_EXCERPTED DATA_.
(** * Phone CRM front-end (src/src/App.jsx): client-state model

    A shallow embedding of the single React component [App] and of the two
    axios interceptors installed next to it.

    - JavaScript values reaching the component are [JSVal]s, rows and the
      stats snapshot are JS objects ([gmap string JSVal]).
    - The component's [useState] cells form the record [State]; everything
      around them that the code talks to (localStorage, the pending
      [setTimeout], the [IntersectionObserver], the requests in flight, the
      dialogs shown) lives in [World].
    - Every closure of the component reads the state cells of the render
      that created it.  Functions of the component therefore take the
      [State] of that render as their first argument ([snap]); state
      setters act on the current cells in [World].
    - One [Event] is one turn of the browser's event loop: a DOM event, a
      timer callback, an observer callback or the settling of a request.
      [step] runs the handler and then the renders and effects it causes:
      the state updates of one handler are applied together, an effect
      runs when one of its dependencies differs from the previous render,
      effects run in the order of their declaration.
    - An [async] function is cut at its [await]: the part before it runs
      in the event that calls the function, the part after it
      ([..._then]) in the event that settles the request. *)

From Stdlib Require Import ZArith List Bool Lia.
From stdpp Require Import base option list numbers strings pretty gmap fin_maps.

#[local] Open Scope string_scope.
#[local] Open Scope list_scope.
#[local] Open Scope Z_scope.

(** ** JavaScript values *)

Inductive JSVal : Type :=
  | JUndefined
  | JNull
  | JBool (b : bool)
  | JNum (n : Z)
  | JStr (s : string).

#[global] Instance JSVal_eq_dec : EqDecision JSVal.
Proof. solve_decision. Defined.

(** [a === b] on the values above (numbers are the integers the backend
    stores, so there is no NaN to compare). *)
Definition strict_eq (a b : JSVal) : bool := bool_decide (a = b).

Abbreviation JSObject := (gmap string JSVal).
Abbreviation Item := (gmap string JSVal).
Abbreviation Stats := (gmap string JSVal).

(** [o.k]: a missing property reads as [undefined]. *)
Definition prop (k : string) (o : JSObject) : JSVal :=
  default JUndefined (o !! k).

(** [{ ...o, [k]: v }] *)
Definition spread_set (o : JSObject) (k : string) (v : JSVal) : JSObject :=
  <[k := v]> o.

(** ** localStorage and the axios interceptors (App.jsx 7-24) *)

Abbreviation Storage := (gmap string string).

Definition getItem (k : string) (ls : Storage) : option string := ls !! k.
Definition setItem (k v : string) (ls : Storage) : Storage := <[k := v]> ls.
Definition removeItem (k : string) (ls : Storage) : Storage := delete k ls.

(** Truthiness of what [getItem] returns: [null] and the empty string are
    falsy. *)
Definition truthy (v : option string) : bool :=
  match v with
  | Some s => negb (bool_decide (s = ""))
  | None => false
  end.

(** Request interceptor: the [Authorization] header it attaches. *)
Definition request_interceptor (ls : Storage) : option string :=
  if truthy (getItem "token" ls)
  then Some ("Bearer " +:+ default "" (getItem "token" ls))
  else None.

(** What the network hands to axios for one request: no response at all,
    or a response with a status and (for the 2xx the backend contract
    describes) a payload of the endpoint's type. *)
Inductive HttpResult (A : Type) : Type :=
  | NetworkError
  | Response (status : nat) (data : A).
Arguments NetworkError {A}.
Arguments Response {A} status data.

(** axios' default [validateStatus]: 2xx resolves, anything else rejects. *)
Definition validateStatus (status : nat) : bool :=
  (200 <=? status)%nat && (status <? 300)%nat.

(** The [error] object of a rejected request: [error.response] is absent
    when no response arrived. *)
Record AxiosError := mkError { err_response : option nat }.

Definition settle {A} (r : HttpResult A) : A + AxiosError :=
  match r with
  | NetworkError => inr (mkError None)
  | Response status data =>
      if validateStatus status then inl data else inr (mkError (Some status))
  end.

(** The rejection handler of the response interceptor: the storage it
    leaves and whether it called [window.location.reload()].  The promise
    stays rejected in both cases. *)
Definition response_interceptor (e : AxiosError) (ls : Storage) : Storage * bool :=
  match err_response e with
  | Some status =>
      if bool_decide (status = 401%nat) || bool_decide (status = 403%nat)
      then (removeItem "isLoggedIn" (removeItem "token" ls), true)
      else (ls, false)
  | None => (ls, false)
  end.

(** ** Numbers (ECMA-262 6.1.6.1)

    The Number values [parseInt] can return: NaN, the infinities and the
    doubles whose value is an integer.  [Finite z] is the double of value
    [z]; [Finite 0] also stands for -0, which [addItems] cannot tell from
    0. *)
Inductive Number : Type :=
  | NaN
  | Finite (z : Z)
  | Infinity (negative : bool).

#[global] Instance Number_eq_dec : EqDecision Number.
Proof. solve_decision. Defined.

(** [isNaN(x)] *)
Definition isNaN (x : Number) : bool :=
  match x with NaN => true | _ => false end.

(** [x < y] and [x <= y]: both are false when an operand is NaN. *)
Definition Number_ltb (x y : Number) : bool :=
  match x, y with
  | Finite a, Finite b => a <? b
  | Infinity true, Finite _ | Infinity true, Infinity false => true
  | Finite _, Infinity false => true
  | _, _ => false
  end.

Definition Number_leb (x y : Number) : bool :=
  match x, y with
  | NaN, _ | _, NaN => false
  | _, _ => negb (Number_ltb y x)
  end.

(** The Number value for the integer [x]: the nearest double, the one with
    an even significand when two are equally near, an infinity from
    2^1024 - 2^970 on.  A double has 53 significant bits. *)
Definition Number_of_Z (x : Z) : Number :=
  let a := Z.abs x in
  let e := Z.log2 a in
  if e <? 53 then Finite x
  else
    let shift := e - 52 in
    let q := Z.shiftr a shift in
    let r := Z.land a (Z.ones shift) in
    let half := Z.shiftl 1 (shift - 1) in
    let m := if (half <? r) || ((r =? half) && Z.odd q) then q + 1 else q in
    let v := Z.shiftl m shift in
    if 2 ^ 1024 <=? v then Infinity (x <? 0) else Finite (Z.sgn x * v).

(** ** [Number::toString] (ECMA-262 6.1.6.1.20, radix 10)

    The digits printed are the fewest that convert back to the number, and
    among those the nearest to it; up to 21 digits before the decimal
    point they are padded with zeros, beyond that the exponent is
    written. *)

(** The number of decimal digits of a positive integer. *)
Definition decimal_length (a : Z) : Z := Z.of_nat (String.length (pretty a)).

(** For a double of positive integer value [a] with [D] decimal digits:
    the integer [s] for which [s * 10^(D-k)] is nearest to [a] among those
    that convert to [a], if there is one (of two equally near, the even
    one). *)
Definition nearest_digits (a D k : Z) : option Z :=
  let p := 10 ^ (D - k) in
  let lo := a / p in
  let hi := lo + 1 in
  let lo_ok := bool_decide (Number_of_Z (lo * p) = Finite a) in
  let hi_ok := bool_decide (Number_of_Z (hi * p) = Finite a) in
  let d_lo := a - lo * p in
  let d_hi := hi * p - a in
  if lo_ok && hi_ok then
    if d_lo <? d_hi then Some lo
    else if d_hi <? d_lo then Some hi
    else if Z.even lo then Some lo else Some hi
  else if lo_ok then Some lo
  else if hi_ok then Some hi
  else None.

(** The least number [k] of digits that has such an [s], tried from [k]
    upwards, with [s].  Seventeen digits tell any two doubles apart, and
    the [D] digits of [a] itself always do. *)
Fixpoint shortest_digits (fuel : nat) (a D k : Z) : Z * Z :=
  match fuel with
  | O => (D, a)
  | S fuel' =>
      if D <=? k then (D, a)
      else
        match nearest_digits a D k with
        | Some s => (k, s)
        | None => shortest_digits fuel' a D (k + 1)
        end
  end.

_INSTRUCTIONS FOR THE TASK_.
The full set of entries must be printed again without any alteration.

_WRITTEN SOLUTION_.
(** * Phone CRM front-end (src/src/App.jsx): client-state model

    A shallow embedding of the single React component [App] and of the two
    axios interceptors installed next to it.

    - JavaScript values reaching the component are [JSVal]s, rows and the
      stats snapshot are JS objects ([gmap string JSVal]).
    - The component's [useState] cells form the record [State]; everything
      around them that the code talks to (localStorage, the pending
      [setTimeout], the [IntersectionObserver], the requests in flight, the
      dialogs shown) lives in [World].
    - Every closure of the component reads the state cells of the render
      that created it.  Functions of the component therefore take the
      [State] of that render as their first argument ([snap]); state
      setters act on the current cells in [World].
    - One [Event] is one turn of the browser's event loop: a DOM event, a
      timer callback, an observer callback or the settling of a request.
      [step] runs the handler and then the renders and effects it causes:
      the state updates of one handler are applied together, an effect
      runs when one of its dependencies differs from the previous render,
      effects run in the order of their declaration.
    - An [async] function is cut at its [await]: the part before it runs
      in the event that calls the function, the part after it
      ([..._then]) in the event that settles the request. *)

From Stdlib Require Import ZArith List Bool Lia.
From stdpp Require Import base option list numbers strings pretty gmap fin_maps.

#[local] Open Scope string_scope.
#[local] Open Scope list_scope.
#[local] Open Scope Z_scope.

(** ** JavaScript values *)

Inductive JSVal : Type :=
  | JUndefined
  | JNull
  | JBool (b : bool)
  | JNum (n : Z)
  | JStr (s : string).

#[global] Instance JSVal_eq_dec : EqDecision JSVal.
Proof. solve_decision. Defined.

(** [a === b] on the values above (numbers are the integers the backend
    stores, so there is no NaN to compare). *)
Definition strict_eq (a b : JSVal) : bool := bool_decide (a = b).

Abbreviation JSObject := (gmap string JSVal).
Abbreviation Item := (gmap string JSVal).
Abbreviation Stats := (gmap string JSVal).

(** [o.k]: a missing property reads as [undefined]. *)
Definition prop (k : string) (o : JSObject) : JSVal :=
  default JUndefined (o !! k).

(** [{ ...o, [k]: v }] *)
Definition spread_set (o : JSObject) (k : string) (v : JSVal) : JSObject :=
  <[k := v]> o.

(** ** localStorage and the axios interceptors (App.jsx 7-24) *)

Abbreviation Storage := (gmap string string).

Definition getItem (k : string) (ls : Storage) : option string := ls !! k.
Definition setItem (k v : string) (ls : Storage) : Storage := <[k := v]> ls.
Definition removeItem (k : string) (ls : Storage) : Storage := delete k ls.

(** Truthiness of what [getItem] returns: [null] and the empty string are
    falsy. *)
Definition truthy (v : option string) : bool :=
  match v with
  | Some s => negb (bool_decide (s = ""))
  | None => false
  end.

(** Request interceptor: the [Authorization] header it attaches. *)
Definition request_interceptor (ls : Storage) : option string :=
  if truthy (getItem "token" ls)
  then Some ("Bearer " +:+ default "" (getItem "token" ls))
  else None.

(** What the network hands to axios for one request: no response at all,
    or a response with a status and (for the 2xx the backend contract
    describes) a payload of the endpoint's type. *)
Inductive HttpResult (A : Type) : Type :=
  | NetworkError
  | Response (status : nat) (data : A).
Arguments NetworkError {A}.
Arguments Response {A} status data.

(** axios' default [validateStatus]: 2xx resolves, anything else rejects. *)
Definition validateStatus (status : nat) : bool :=
  (200 <=? status)%nat && (status <? 300)%nat.

(** The [error] object of a rejected request: [error.response] is absent
    when no response arrived. *)
Record AxiosError := mkError { err_response : option nat }.

Definition settle {A} (r : HttpResult A) : A + AxiosError :=
  match r with
  | NetworkError => inr (mkError None)
  | Response status data =>
      if validateStatus status then inl data else inr (mkError (Some status))
  end.

(** The rejection handler of the response interceptor: the storage it
    leaves and whether it called [window.location.reload()].  The promise
    stays rejected in both cases. *)
Definition response_interceptor (e : AxiosError) (ls : Storage) : Storage * bool :=
  match err_response e with
  | Some status =>
      if bool_decide (status = 401%nat) || bool_decide (status = 403%nat)
      then (removeItem "isLoggedIn" (removeItem "token" ls), true)
      else (ls, false)
  | None => (ls, false)
  end.

(** ** Numbers (ECMA-262 6.1.6.1)

    The Number values [parseInt] can return: NaN, the infinities and the
    doubles whose value is an integer.  [Finite z] is the double of value
    [z]; [Finite 0] also stands for -0, which [addItems] cannot tell from
    0. *)
Inductive Number : Type :=
  | NaN
  | Finite (z : Z)
  | Infinity (negative : bool).

#[global] Instance Number_eq_dec : EqDecision Number.
Proof. solve_decision. Defined.

(** [isNaN(x)] *)
Definition isNaN (x : Number) : bool :=
  match x with NaN => true | _ => false end.

(** [x < y] and [x <= y]: both are false when an operand is NaN. *)
Definition Number_ltb (x y : Number) : bool :=
  match x, y with
  | Finite a, Finite b => a <? b
  | Infinity true, Finite _ | Infinity true, Infinity false => true
  | Finite _, Infinity false => true
  | _, _ => false
  end.

Definition Number_leb (x y : Number) : bool :=
  match x, y with
  | NaN, _ | _, NaN => false
  | _, _ => negb (Number_ltb y x)
  end.

(** The Number value for the integer [x]: the nearest double, the one with
    an even significand when two are equally near, an infinity from
    2^1024 - 2^970 on.  A double has 53 significant bits. *)
Definition Number_of_Z (x : Z) : Number :=
  let a := Z.abs x in
  let e := Z.log2 a in
  if e <? 53 then Finite x
  else
    let shift := e - 52 in
    let q := Z.shiftr a shift in
    let r := Z.land a (Z.ones shift) in
    let half := Z.shiftl 1 (shift - 1) in
    let m := if (half <? r) || ((r =? half) && Z.odd q) then q + 1 else q in
    let v := Z.shiftl m shift in
    if 2 ^ 1024 <=? v then Infinity (x <? 0) else Finite (Z.sgn x * v).

(** ** [Number::toString] (ECMA-262 6.1.6.1.20, radix 10)

    The digits printed are the fewest that convert back to the number, and
    among those the nearest to it; up to 21 digits before the decimal
    point they are padded with zeros, beyond that the exponent is
    written. *)

(** The number of decimal digits of a positive integer. *)
Definition decimal_length (a : Z) : Z := Z.of_nat (String.length (pretty a)).

(** For a double of positive integer value [a] with [D] decimal digits:
    the integer [s] for which [s * 10^(D-k)] is nearest to [a] among those
    that convert to [a], if there is one (of two equally near, the even
    one). *)
Definition nearest_digits (a D k : Z) : option Z :=
  let p := 10 ^ (D - k) in
  let lo := a / p in
  let hi := lo + 1 in
  let lo_ok := bool_decide (Number_of_Z (lo * p) = Finite a) in
  let hi_ok := bool_decide (Number_of_Z (hi * p) = Finite a) in
  let d_lo := a - lo * p in
  let d_hi := hi * p - a in
  if lo_ok && hi_ok then
    if d_lo <? d_hi then Some lo
    else if d_hi <? d_lo then Some hi
    else if Z.even lo then Some lo else Some hi
  else if lo_ok then Some lo
  else if hi_ok then Some hi
  else None.

(** The least number [k] of digits that has such an [s], tried from [k]
    upwards, with [s].  Seventeen digits tell any two doubles apart, and
    the [D] digits of [a] itself always do. *)
Fixpoint shortest_digits (fuel : nat) (a D k : Z) : Z * Z :=
  match fuel with
  | O => (D, a)
  | S fuel' =>
      if D <=? k then (D, a)
      else
        match nearest_digits a D k with
        | Some s => (k, s)
        | None => shortest_digits fuel' a D (k + 1)
        end
  end.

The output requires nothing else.